(** ** The ranking of unknown contracts *)

#[local] Instance desc_total {A} (f : A → Z) : Total (desc f).
Proof. intros x y. unfold desc. lia. Qed.
#[local] Instance desc_trans {A} (f : A → Z) : Transitive (desc f).
Proof. intros x y z. unfold desc. lia. Qed.

(** The first [n] of a list sorted by a relation: what is left out is no greater than any of them. *)
Lemma take_sorted {A} (R : A → A → Prop) n l x :
  StronglySorted R l → x ∈ l → x ∈ take n l ∨ (length (take n l) = n ∧ Forall (λ y, R y x) (take n l)).
Proof.
  intros Hs Hx. rewrite <-(take_drop n l) in Hs, Hx. apply elem_of_app in Hx as [Hx|Hx]; [by left|right].
  split.
  - destruct (Nat.le_gt_cases n (length l)); [by rewrite length_take_le|].
    rewrite drop_ge in Hx by lia. by apply elem_of_nil in Hx.
  - induction (take n l) as [|y k IH]; [done|]. cbn in Hs. apply StronglySorted_inv in Hs as [Hs Hall].
    constructor; [|by apply IH]. rewrite Forall_forall in Hall. apply Hall, elem_of_app. by right.
Qed.

Lemma StronglySorted_take {A} (R : A → A → Prop) n l : StronglySorted R l → StronglySorted R (take n l).
Proof.
  intros Hs. revert n. induction Hs as [|x l Hs IH Hall]; intros [|n]; cbn; constructor; [done|].
  by apply Forall_take.
Qed.

(** The analyses that rank [a] at [now]. *)
Definition waiting (t : Tables) (chain now retry a : Z) : list Analysis :=
  filter (λ r, an_to r = a) (snd <$> filter (rankable t chain now retry) (map_to_list (tb_analysis t))).

Lemma waiting_due t chain now retry a :
  waiting t chain now retry a ≠ [] → due now retry (tb_label_attempt t !! (chain, a)) = true.
Proof.
  intros Hw. destruct (waiting t chain now retry a) as [|r l] eqn:Hl; [done|].
  assert (r ∈ waiting t chain now retry a) as Hr by (rewrite Hl; by left).
  unfold waiting in Hr. apply list_elem_of_filter in Hr as [<- Hr].
  apply list_elem_of_fmap in Hr as (p & -> & Hp). apply list_elem_of_filter in Hp as [Hp _].
  unfold rankable in Hp. by rewrite !andb_True in Hp; destruct Hp as [_ Hp%Is_true_true].
Qed.

Lemma totals_elem rows (x : list Z * Z) :
  x ∈ (λ '(addr, rows), (be_bytes 20 addr, zsum an_wei_saved rows)) <$> map_to_list (group_by an_to rows) ↔
  ∃ a, filter (λ r, an_to r = a) rows ≠ [] ∧
    x = (be_bytes 20 a, zsum an_wei_saved (filter (λ r, an_to r = a) rows)).
Proof.
  rewrite list_elem_of_fmap. split.
  - intros ([a l] & -> & Hal%elem_of_map_to_list). rewrite group_by_lookup in Hal. exists a.
    destruct (filter _ rows); [done|]. injection Hal as <-. done.
  - intros (a & Hne & ->). exists (a, filter (λ r, an_to r = a) rows). split; [done|].
    apply elem_of_map_to_list. rewrite group_by_lookup. by destruct (filter _ rows).
Qed.

(** C37: the producer's ranking has at most as many contracts as it asks for, the highest wei saved first, each
    with the sum over its analyses that save gas, are complete and still of an unknown project; a contract
    with such analyses that is left out saves no more than any of those given. A contract whose last
    attempt found it unverified or without a match is left out until the days of its retry are over, and
    the database does not change. *)
Theorem top_unknown_addresses_ranks (s s' : DbState W) chain_id limit retry rows :
  top_unknown_addresses chain_id limit retry s = (Ok rows, s') →
  let t := db_tables s in
  let chain := i64_wrap chain_id in
  ∃ now, (reach (db_conn s)).1 = inl now ∧ db_tables s' = t ∧
    let waits := waiting t chain now retry in
    zlen rows <= limit ∧ StronglySorted (desc snd) rows ∧
    Forall (λ row, ∃ a, waits a ≠ [] ∧ row = (be_bytes 20 a, zsum an_wei_saved (waits a))) rows ∧
    (∀ a, waits a ≠ [] → (be_bytes 20 a, zsum an_wei_saved (waits a)) ∈ rows ∨
      (zlen rows = limit ∧ Forall (λ row, zsum an_wei_saved (waits a) <= row.2) rows)) ∧
    (∀ a attempt, tb_label_attempt t !! (chain, a) = Some attempt →
      at_last_result attempt ∉ ["matched"; "error"]%string →
      now <= at_last_attempted_at attempt + retry * MICROS_PER_DAY → waits a = []).
Proof.
  intros Hrun t chain. apply execute_run in Hrun as [(now & a & Hrun & [= <-] & Hnow)|[_ []]].
  apply bind_Ok_iff in Hrun as (rows' & Hrun & [<- Ht]%pair_Ok).
  apply checked_Ok in Hrun as [_ Hrun]. apply checked_Ok in Hrun as [Hlimit Hrun].
  unfold limit_ok in Hlimit. apply bail_if_Ok in Hlimit. injection Hrun as <-.
  exists now. split; [done|]. split; [done|]. intros waits.
  set (totals := fmap _ (map_to_list _)).
  assert (∀ x, x ∈ merge_sort (desc snd) totals ↔
    ∃ a, waits a ≠ [] ∧ x = (be_bytes 20 a, zsum an_wei_saved (waits a))) as Helem.
  { intros x. rewrite merge_sort_Permutation. apply totals_elem. }
  assert (StronglySorted (desc snd) (merge_sort (desc snd) totals)) as Hsorted.
  { apply Sorted_StronglySorted; [apply _|]. apply Sorted_merge_sort, _. }
  split_and!.
  - unfold limit_rows, zlen. rewrite length_take. lia.
  - by apply StronglySorted_take.
  - apply Forall_forall. intros x Hx. apply Helem. apply elem_of_take in Hx as (i & Hi & _). by eapply list_elem_of_lookup_2.
  - intros a Ha. assert ((be_bytes 20 a, zsum an_wei_saved (waits a)) ∈ merge_sort (desc snd) totals) as Hx
      by (apply Helem; eauto).
    apply (take_sorted (desc snd) (Z.to_nat limit)) in Hx as [Hx|[Hlen Hx]]; [by left|right|done].
    split; [unfold limit_rows, zlen; rewrite Hlen; lia|exact Hx].
  - intros a attempt Hatt Hres Hwait. destruct (waits a) eqn:Hw; [done|].
    assert (waits a ≠ []) as Hdue%waiting_due by by rewrite Hw. fold t in Hdue. rewrite Hatt in Hdue.
    cbn in Hdue. rewrite bool_decide_eq_false_2 in Hdue by done. cbn in Hdue. lia.
Qed.
End runs.

(** ** A sample database *)

#[local] Instance sample_decimals : Decimals :=
  {| BigDecimal := Z; decimal_zero := 0; decimal_of_price _ := None |}.
#[local] Instance sample_numeric : Numeric := {|
  usd_of_wei wei price := wei * default 0 price / 10 ^ 18;
  mean_share shares := None;
  numeric_20_8 p := Some p
|}.
(** A server that always answers, a microsecond later each time. *)
#[local] Instance sample_connection : Connection Z := {| reach w := (inl w, w + 1) |}.

Definition sample_report (index to saved : Z) : AnalysisReport :=
  mkAnalysisReport 1 100 1700000000 7 index 1 to [1; 2; 3; 4] 90000 3 60000 saved (saved * 3) false None 2 ∅
    false.

(** Three analyses of two contracts, of which one is labelled later and one is not verified. *)
Definition sample_db : DbState Z := serve
  [RInsertAnalysis (sample_report 0 5 30000) "unknown:0x05"; RInsertAnalysis (sample_report 1 5 30000) "unknown:0x05";
   RInsertAnalysis (sample_report 2 6 30000) "unknown:0x06"; RUpsertProject (mkProject "lido" "Lido" None None None);
   RUpsertAddressProject 1 5 "lido"; RUpsertLabelAttempt 1 6 "unverified" None None]
  (mkDb 0 empty_tables).

Lemma run_answer {A B} (run : A * B) a : run.1 = a → run = (a, run.2).
Proof. destruct run. by intros <-. Qed.

Lemma refresh_rollups_totals_witness :
  ∃ s', refresh_rollups sample_db = (Ok tt, s') ∧
    zsum (λ p, dy_wei_saved_total p.2)
      (filter (λ p, p.1.1.1 = 1) (map_to_list (tb_project_daily (db_tables s')))) =
    zsum (λ p, if counted p.2 && bool_decide (p.1.1.1 = 1) then an_wei_saved p.2 else 0)
      (map_to_list (tb_analysis (db_tables s'))).
Proof.
  assert (Hrun : (refresh_rollups sample_db).1 = Ok tt) by (vm_compute; reflexivity).
  apply run_answer in Hrun. eexists. split; [exact Hrun|].
  apply (refresh_rollups_totals sample_db _ dy_wei_saved_total an_wei_saved Hrun).
  unfold measures. rewrite !elem_of_cons. do 3 right. left. reflexivity.
Defined.

Lemma relabel_unknowns_spec_witness :
  ∃ s', relabel_unknowns sample_db = (Ok 2, s') ∧
    ∀ n2 s2, relabel_unknowns s' = (Ok n2, s2) → n2 = 0 ∧ db_tables s2 = db_tables s'.
Proof.
  assert (Hrun : (relabel_unknowns sample_db).1 = Ok 2) by (vm_compute; reflexivity).
  apply run_answer in Hrun. eexists. split; [exact Hrun|].
  apply (relabel_unknowns_spec sample_db _ 2 Hrun).
Defined.

Lemma insert_analysis_roundtrip_witness :
  ∃ s', insert_analysis (sample_report 3 5 100) "lido" sample_db = (Ok tt, s') ∧
    ∃ a, tb_analysis (db_tables s') !! (1, 100, 3) = Some a ∧
      report_of (1, 100, 3) a = sample_report 3 5 100.
Proof.
  assert (Hrun : (insert_analysis (sample_report 3 5 100) "lido" sample_db).1 = Ok tt) by (vm_compute; reflexivity).
  apply run_answer in Hrun. eexists. split; [exact Hrun|].
  assert (Hfits : report_fits (sample_report 3 5 100)).
  { unfold report_fits, chrono_max. rewrite !Forall_cons. cbn. repeat split; lia || constructor. }
  destruct (insert_analysis_roundtrip _ _ _ _ _ Hfits Hrun) as [[[] _]|(a & Ha & Hrow & _)].
  - exists a. split; [exact Ha|].
    assert (Hnone : tb_analysis (db_tables sample_db) !! analysis_key (sample_report 3 5 100) = None)
      by (vm_compute; reflexivity).
    rewrite Hnone in Hrow. exact (proj1 Hrow).
Defined.

Lemma top_unknown_addresses_ranks_witness :
  ∃ s', top_unknown_addresses 1 10 7 sample_db = (Ok [(be_bytes 20 5, 180000)], s') ∧
    db_tables s' = db_tables sample_db.
Proof.
  assert (Hrun : (top_unknown_addresses 1 10 7 sample_db).1 = Ok [(be_bytes 20 5, 180000)])
    by (vm_compute; reflexivity).
  apply run_answer in Hrun. eexists. split; [exact Hrun|].
  destruct (top_unknown_addresses_ranks sample_db _ 1 10 7 _ Hrun) as (now & _ & Ht & _). exact Ht.
Defined.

· · · ·

• DIRECTIONS
Which lines of the records above hold the word "than"? Copy each one out.

• TASK SOLUTION
(** The first [n] of a list sorted by a relation: what is left out is no greater than any of them. *)
    with such analyses that is left out saves no more than any of those given. A contract whose last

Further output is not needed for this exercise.